Personal details
- Born: Carlos Miguel Beruff January 1, 1958 (age 68) Miami, Florida, U.S.
- Party: Republican
- Education: Stetson University (attended) University of South Florida (attended)

= Carlos Beruff =

American real estate developer

Carlos Miguel Beruff (born January 1, 1958) is an American real estate developer and a Republican politician and donor. On March 1, 2017, Governor Rick Scott appointed him chair of the Florida Constitution Revision Commission for the 2018 election, a body that meets once every 20 years to propose amendments to the Florida Constitution.

Beruff was a candidate for the U.S. Senate in 2016, losing the Republican primary to Marco Rubio. He was a gubernatorial appointee to the Sarasota-Bradenton Airport Authority, the Southwest Florida Water Management Board, and the State College of Florida board. Beruff was born in Miami, Florida, to Cuban-immigrant parents.

== Early life and education ==
Beruff was born on January 1, 1958. His parents, Sylvia Vilarello and Marco Tulio Beruff, were Cuban refugees. He attended a boarding school in Howey-in-the-Hills, Florida. He later attended Stetson University, and later the University of South Florida.

==Career==
In 1984, Beruff founded Medallion Home, a home builder located in Bradenton, Florida.

==Political career==
In 2009, then-Florida Governor Charlie Crist appointed Beruff to the Sarasota-Bradenton Airport Authority, the Southwest Florida Water Management board, and the State College of Florida board. The next governor, Rick Scott, reappointed Beruff to all three positions.

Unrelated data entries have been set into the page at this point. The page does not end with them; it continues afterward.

Definition call_ctx (c : Call) : context.Context :=
  match c with
  | CallGetReleaseByTag ctx _ _ _ => ctx
  | CallGetLatestRelease ctx _ _ => ctx
  | CallListReleases ctx _ _ _ => ctx
  end.

Definition is_list_call (c : Call) : bool :=
  match c with
  | CallListReleases _ _ _ _ => true
  | _ => false
  end.

End github.

(** ** Outbound requests as an effect

    A computation threads the log of the requests made so far; a request
    appends itself to the log and yields the client's answer. *)
Definition IO (A : Type) : Type := list github.Call -> A * list github.Call.

Definition ret {A : Type} (a : A) : IO A := fun log => (a, log).

Definition bind {A B : Type} (m : IO A) (k : A -> IO B) : IO B :=
  fun log => let (a, log') := m log in k a log'.

Notation "x <- m ;; k" := (bind m (fun x => k))
  (at level 61, m at next level, right associativity).

(** The answer and the requests of a computation started on an empty log. *)
Definition run {A : Type} (m : IO A) : A * list github.Call := m [].

Definition Repositories_GetReleaseByTag (c : github.Client)
    (ctx : context.Context) (owner repo tag : string)
    : IO (result github.RepositoryRelease) :=
  fun log => (github.GetReleaseByTag c ctx owner repo tag,
              (log ++ [github.CallGetReleaseByTag ctx owner repo tag])%list).

Definition Repositories_GetLatestRelease (c : github.Client)
    (ctx : context.Context) (owner repo : string)
    : IO (result github.RepositoryRelease) :=
  fun log => (github.GetLatestRelease c ctx owner repo,
              (log ++ [github.CallGetLatestRelease ctx owner repo])%list).

Definition Repositories_ListReleases (c : github.Client)
    (ctx : context.Context) (owner repo : string) (opts : github.ListOptions)
    : IO (result (list github.RepositoryRelease)) :=
  fun log => (github.ListReleases c ctx owner repo opts,
              (log ++ [github.CallListReleases ctx owner repo opts])%list).

(** ** Package [assets] *)
Module assets.

(** Modelled from the spec: the struct [assets.Asset], declared in another
    file of the repository; the two fields are the ones the candidate
    builder sets, "{Name: string, URL: string}". *)
Record Asset : Type := mkAsset {
  Name : string;
  URL : string
}.

End assets.

(** ** Package [providers]: the GitHub provider *)
Module providers.

(** The part of [url.URL] the parser reads. *)
Record URL : Type := mkURL {
  Scheme : string;
  Host : string;
  Path : string
}.

(** [type gitHub struct]. *)
Record gitHub : Type := mkGitHub {
  url : URL;
  client : github.Client;
  owner : string;
  repo : string;
  tag : string
}.

(** Modelled from the spec: the struct [File], declared in another file of
    the package; the fields are the four [Fetch] sets, "{Data: byte stream,
    Name: sanitized string, Hash: empty hash accumulator, Version:
    string}". *)
Record File (Reader : Type) : Type := mkFile {
  Data : Reader;
  Name : string;
  Hash : sha256.digest;
  Version : string
}.
Arguments mkFile {Reader} _ _ _ _.
Arguments Data {Reader} _.
Arguments Name {Reader} _.
Arguments Hash {Reader} _.
Arguments Version {Reader} _.

(** ** A repository to run the provider on

    [owner/repo] has two releases, both pre-releases, so the hosting API
    has no latest release for it.  The collaborators pick the first
    candidate and hand back its name with the bytes [data]. *)
Definition sample_R1 : github.RepositoryRelease :=
  github.mkRelease (Some "v2.0.0-rc1")
    (Some "https://github.com/owner/repo/releases/tag/v2.0.0-rc1")
    [github.mkReleaseAsset (Some "tool_linux_amd64")
       (Some "https://github.com/owner/repo/releases/download/v2.0.0-rc1/tool_linux_amd64");
     github.mkReleaseAsset (Some "tool_darwin_amd64")
       (Some "https://github.com/owner/repo/releases/download/v2.0.0-rc1/tool_darwin_amd64")].

Definition sample_R2 : github.RepositoryRelease :=
  github.mkRelease (Some "v1.9.0-beta")
    (Some "https://github.com/owner/repo/releases/tag/v1.9.0-beta") [].

Definition sample_notFound : error := ErrorResponse StatusNotFound "Not Found".

Definition sample_rateLimit : error :=
  otherError "*github.RateLimitError" "API rate limit exceeded".

(** The API of a repository whose listing answers [listing]. *)
Definition sample_client
    (listing : result (list github.RepositoryRelease)) : github.Client :=
  {| github.GetReleaseByTag := fun _ _ _ t =>
       if String.eqb t "v2.0.0-rc1" then Ok sample_R1 else Err sample_notFound;
     github.GetLatestRelease := fun _ _ _ => Err sample_notFound;
     github.ListReleases := fun _ _ _ _ => listing |}.

Definition sample_url : URL := mkURL "https" "github.com" "/owner/repo".

Definition sample_provider
    (listing : result (list github.RepositoryRelease)) (t : string) : gitHub :=
  mkGitHub sample_url (sample_client listing) "owner" "repo" t.

Definition sample_FilterAssets (repoName : string) (cs : list assets.Asset)
    : result assets.Asset :=
  match cs with
  | c :: _ => Ok c
  | [] => Err (errorString "no candidate")
  end.

Definition sample_ProcessURL (a : assets.Asset) : result (string * list Z) :=
  Ok (assets.Name a, [127; 69; 76; 70]%Z).

Definition sample_SanitizeName (name version : string) : string :=
  name ++ "-" ++ version.

Definition sample_NewClient (tc : option string) : github.Client :=
  sample_client (Ok [sample_R1; sample_R2]).

Definition sample_URL_String (u : URL) : string :=
  if String.eqb (Scheme u) "" then Host u ++ Path u
  else Scheme u ++ "://" ++ Host u ++ Path u.

Definition sample_Getenv (key : string) : string := "".

(** The artifact [Fetch] returns for the sample repository, unpinned. *)
Definition sample_File : File (list Z) :=
  mkFile [127; 69; 76; 70]%Z "tool_linux_amd64-v2.0.0-rc1" sha256.New
         "v2.0.0-rc1".

(** The API of a repository that answers every request with [err], and an
    environment that holds a token. *)
Definition sample_forbidden : error := ErrorResponse 403 "Forbidden".

Definition sample_failing_client (err : error) : github.Client :=
  {| github.GetReleaseByTag := fun _ _ _ _ => Err err;
     github.GetLatestRelease := fun _ _ _ => Err err;
     github.ListReleases := fun _ _ _ _ => Err err |}.

Definition sample_token_Getenv (key : string) : string :=
  if String.eqb key "GITHUB_AUTH_TOKEN" then "secret" else "".

Section Provider.

(** The collaborators of package [assets] and the libraries' constructors
    are outside the file; the provider is embedded over them.  [Reader] is
    the [io.Reader] that [ProcessURL] hands back. *)
Variable Reader : Type.
Variable FilterAssets : string -> list assets.Asset -> result assets.Asset.
Variable ProcessURL : assets.Asset -> result (string * Reader).
Variable SanitizeName : string -> string -> string.
(** [github.NewClient(tc)], by the token of [tc] ([None] for a nil [tc]). *)
Variable NewClient : option string -> github.Client.
(** [u.String()]. *)
Variable URL_String : URL -> string.

(** The type assertion of [err] to the client's [ErrorResponse] succeeds
    and the status of its response is [http.StatusNotFound]. *)
Definition isNotFound (err : error) : bool :=
  match err with
  | ErrorResponse code _ => Z.eqb code StatusNotFound
  | _ => false
  end.

(** [func (g *gitHub) getAnyLatestRelease(ctx)]. *)
Definition getAnyLatestRelease (g : gitHub) (ctx : context.Context)
    : IO (result github.RepositoryRelease) :=
  r <- Repositories_GetLatestRelease (client g) ctx (owner g) (repo g) ;;
  match r with
  | Err err =>
      if isNotFound err then
        l <- Repositories_ListReleases (client g) ctx (owner g) (repo g)
               {| github.Page := 0; github.PerPage := 1 |} ;;
        match l with
        | Err listErr => ret (Err listErr)
        | Ok releases =>
            match releases with
            | r0 :: _ => ret (Ok r0)
            | [] => ret (Err err)
            end
        end
      else ret (Err err)
  | Ok release => ret (Ok release)
  end.

(** The loop of [Fetch] over [release.Assets]: one candidate is appended
    per attachment. *)
Definition candidatesOf (release : github.RepositoryRelease)
    : list assets.Asset :=
  fold_left
    (fun candidates a =>
       (candidates ++
        [assets.mkAsset (github.GetName a) (github.GetBrowserDownloadURL a)])%list)
    (github.Assets release) [].

(** [func (g *gitHub) Fetch()]. *)
Definition Fetch (g : gitHub) : IO (result (File Reader)) :=
  r <- (if Nat.ltb 0 (String.length (tag g))
        then Repositories_GetReleaseByTag (client g) context.TODO
               (owner g) (repo g) (tag g)
        else getAnyLatestRelease g context.TODO) ;;
  match r with
  | Err err => ret (Err err)
  | Ok release =>
      let candidates := candidatesOf release in
      match FilterAssets (repo g) candidates with
      | Err err => ret (Err err)
      | Ok gf =>
          match ProcessURL gf with
          | Err err => ret (Err err)
          | Ok (name, outputFile) =>
              let version := github.GetTagName release in
              ret (Ok (mkFile outputFile (SanitizeName name version)
                              sha256.New version))
          end
      end
  end.

(** [func (g *gitHub) GetLatestVersion()]: the three returned values. *)
Definition GetLatestVersion (g : gitHub) : IO (string * string * option error) :=
  r <- getAnyLatestRelease g context.TODO ;;
  match r with
  | Err err => ret ("", "", Some err)
  | Ok release =>
      ret (github.GetTagName release, github.GetHTMLURL release, None)
  end.

(** [func (g *gitHub) GetID()]. *)
Definition GetID (g : gitHub) : string := "github".

(** The loop [for i, p := range ps] of [newGitHub]: [rest] is what is left
    of [ps] from index [i] on, [tag] the variable the loop assigns. *)
Fixpoint tagLoop (ps : list string) (i : nat) (rest : list string)
    (tag : string) : outcome string :=
  match rest with
  | [] => Ret tag
  | p :: rest' =>
      if String.eqb p "releases" then
        match slice_from ps (i + 2) with
        | Some sl => tagLoop ps (S i) rest' (strings.Join sl "/")
        | None => Panic "slice bounds out of range"
        end
      else tagLoop ps (S i) rest' tag
  end.

(** The error [newGitHub] builds with [fmt.Errorf]. *)
Definition parseError (u : URL) : error :=
  errorString ("Error parsing Github URL " ++ URL_String u ++
               ", can't find owner and repo").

In the 2010 U.S. Senate election in Florida, Beruff supported Crist, who was running as an independent and later became a Democrat, over Republican Marco Rubio.

===Resignation from Southwest Florida Water Management District board===
In August 2015, Beruff resigned from the Southwest Florida Water Management District board after voting to approve a friend's plan to destroy an acre of wetlands for a development. An administrative law judge recommended against issuing the permit, which allowed developer Pat Neal to remove mangroves and fill wetlands in order to build a family compound on Perico Island.

=== 2016 U.S. Senate campaign ===

Beruff ran for the U.S. Senate seat in Florida, mounting a primary challenge to Republican incumbent Marco Rubio in the 2016 election. Beruff has proposed temporarily halting immigration to the United States from Middle Eastern countries. In May 2016, Beruff was criticized for referring to President Barack Obama as "an animal". Beruff declined to issue an apology for the comments. He lost the August 30 primary, getting 18.49% of the vote and 264,427 votes.